*** Input data Section Begins ***

(** A call of [backward_pass] that returns had operands of aligned shapes:
    otherwise one of its two products raises. *)
Lemma linear_backward_pass_aligned `{Routines} (h : heap) (self x w g : loc) c d
    (X W G : array float) (r : loc) (h' : heap) :
  h !! self = Some (Obj c d) ->
  d !! "weights" = Some (VRef w) -> d !! "input" = Some (VRef x) ->
  h !! x = Some (Float64 X) -> h !! w = Some (Float64 W) ->
  h !! g = Some (Float64 G) ->
  LinearLayer.backward_pass self g h = Ok (r, h') ->
  nrows X = nrows G /\ ncols G = ncols W.
Proof.
  intros Hself Hw Hx HX HW HG Hrun.
  destruct (decide (nrows X = nrows G)) as [Hr|Hr].
  - destruct (decide (ncols G = ncols W)) as [Hc|Hc]; [now split | exfalso].
    enough (Hraise : LinearLayer.backward_pass self g h = Raise ValueError)
      by (rewrite Hraise in Hrun; discriminate Hrun).
    unfold LinearLayer.backward_pass.
    eapply bind_run. { run getattr_array_run. eapply copy_run; premises. }
    eapply bind_run. { run getattr_array_run. eapply T_run; premises. }
    eapply bind_run.
    { eapply dot_run; [premises | premises | now apply dot_transpose_l]. }
    run setattr_run. run sum_axis0_run. run setattr_run. run T_run.
    eapply dot_raise; [premises | premises | exact Hc].
  - exfalso.
    enough (Hraise : LinearLayer.backward_pass self g h = Raise ValueError)
      by (rewrite Hraise in Hrun; discriminate Hrun).
    unfold LinearLayer.backward_pass.
    eapply bind_run. { run getattr_array_run. eapply copy_run; premises. }
    eapply bind_run. { run getattr_array_run. eapply T_run; premises. }
    apply bind_raise. eapply dot_raise; [premises | premises | exact Hr].
Qed.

*** Input data Section Ends ***

From the data above, output only the lines between the line containing "h !! x = Some" and the line containing "- destruct (decide", inclusive, exactly as written.

  h !! x = Some (Float64 X) -> h !! w = Some (Float64 W) ->
  h !! g = Some (Float64 G) ->
  LinearLayer.backward_pass self g h = Ok (r, h') ->
  nrows X = nrows G /\ ncols G = ncols W.
Proof.
  intros Hself Hw Hx HX HW HG Hrun.
  destruct (decide (nrows X = nrows G)) as [Hr|Hr].
  - destruct (decide (ncols G = ncols W)) as [Hc|Hc]; [now split | exfalso].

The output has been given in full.